[Stored data]
◇ ◇ ◇
(* ===== verification/Scheduler.v ===== *)
(** * The scheduler (src/scheduler.c)

    The ready table: one list of threads per priority and a bitmap of the
    non-empty lists, one level for at most 32 priorities, two levels above.  The
    code runs with interrupts disabled, so an operation is one atomic step. *)
From stdpp Require Import base tactics numbers list gmap.
From S2P Require Import Prelude RtList KService Kernel.
Local Open Scope Z_scope.

Section scheduler.
Context `{KConfig} `{Allocator}.

(** ** Access to threads and thread lists *)

Definition get_thread (t : ptr) : K rt_thread :=
  s ← get; opt BadPointer (threads s !! t).
Definition put_thread (t : ptr) (th : rt_thread) : K unit :=
  modify (fun s => set_threads (<[t := th]> (threads s)) s).
Definition upd_thread (t : ptr) (f : rt_thread -> rt_thread) : K unit :=
  th ← get_thread t; put_thread t (f th).

Definition upd_tlists (f : gmap list_id (list ptr) -> gmap list_id (list ptr)) : K unit :=
  modify (fun s => set_tlists (f (tlists s)) s).

(** The operations of rtservice.h on [tlist] nodes.  Linking a node that is
    already linked corrupts both lists, so it is a fault. *)
Definition tlist_insert (f : gmap list_id (list ptr) -> gmap list_id (list ptr)) (t : ptr) : K unit :=
  s ← get;
  if decide (Abs.linked t (tlists s)) then throw BadList else upd_tlists f.
Definition tlist_insert_before (l : list_id) (t : ptr) : K unit :=
  tlist_insert (Abs.insert_back l t) t.
Definition tlist_insert_after (l : list_id) (t : ptr) : K unit :=
  tlist_insert (Abs.insert_front l t) t.
Definition tlist_insert_before_node (l : list_id) (m t : ptr) : K unit :=
  tlist_insert (Abs.insert_before_node l m t) t.
Definition tlist_remove (t : ptr) : K unit := upd_tlists (Abs.remove t).
Definition tlist_isempty (l : list_id) : K bool :=
  gets (fun s => bool_decide (tlists s !!! l = [])).
(** [rt_list_entry(l.next, struct rt_thread, tlist)]: of an empty list this is
    no thread. *)
Definition tlist_first (l : list_id) : K ptr :=
  s ← get; opt BadList (head (tlists s !!! l)).

(** ** Operations *)

Definition rt_system_scheduler_init : K unit :=
  modify (set_rt_scheduler_lock_nest 0);;
  upd_tlists (fun st =>
    foldr (fun p st => <[LReady p := []]> st) st (seqZ 0 RT_THREAD_PRIORITY_MAX));;
  modify (set_rt_current_priority (u8 (RT_THREAD_PRIORITY_MAX - 1)));;
  modify (set_rt_current_thread RT_NULL);;
  modify (set_rt_thread_ready_priority_group 0);;
  when (32 <? RT_THREAD_PRIORITY_MAX) (modify (set_rt_thread_ready_table (replicate 32 0)));;
  upd_tlists (<[LDefunct := []]>).

(** The index of the first non-empty list, as both [rt_schedule] and
    [rt_system_scheduler_start] compute it ([rt_ubase_t], so an empty bitmap gives
    a huge index). *)
Definition highest_ready_priority : K Z :=
  s ← get;
  let group := rt_thread_ready_priority_group s in
  if RT_THREAD_PRIORITY_MAX <=? 32 then
    mret (u32 (__rt_ffs (s32 group) - 1))
  else
    let number := u32 (__rt_ffs (s32 group) - 1) in
    b ← opt BadPointer (if number <? 32 then rt_thread_ready_table s !! Z.to_nat number else None);
    mret (u32 (Z.shiftl number 3 + __rt_ffs b - 1)).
◇ ◇ ◇
-- HOW TO COMPLETE THIS TASK --
Look through the records for the word "threads". Every line that has it should be copied.

-- YOUR SOLUTION --
    The ready table: one list of threads per priority and a bitmap of the
(** ** Access to threads and thread lists *)
  s ← get; opt BadPointer (threads s !! t).
  modify (fun s => set_threads (<[t := th]> (threads s)) s).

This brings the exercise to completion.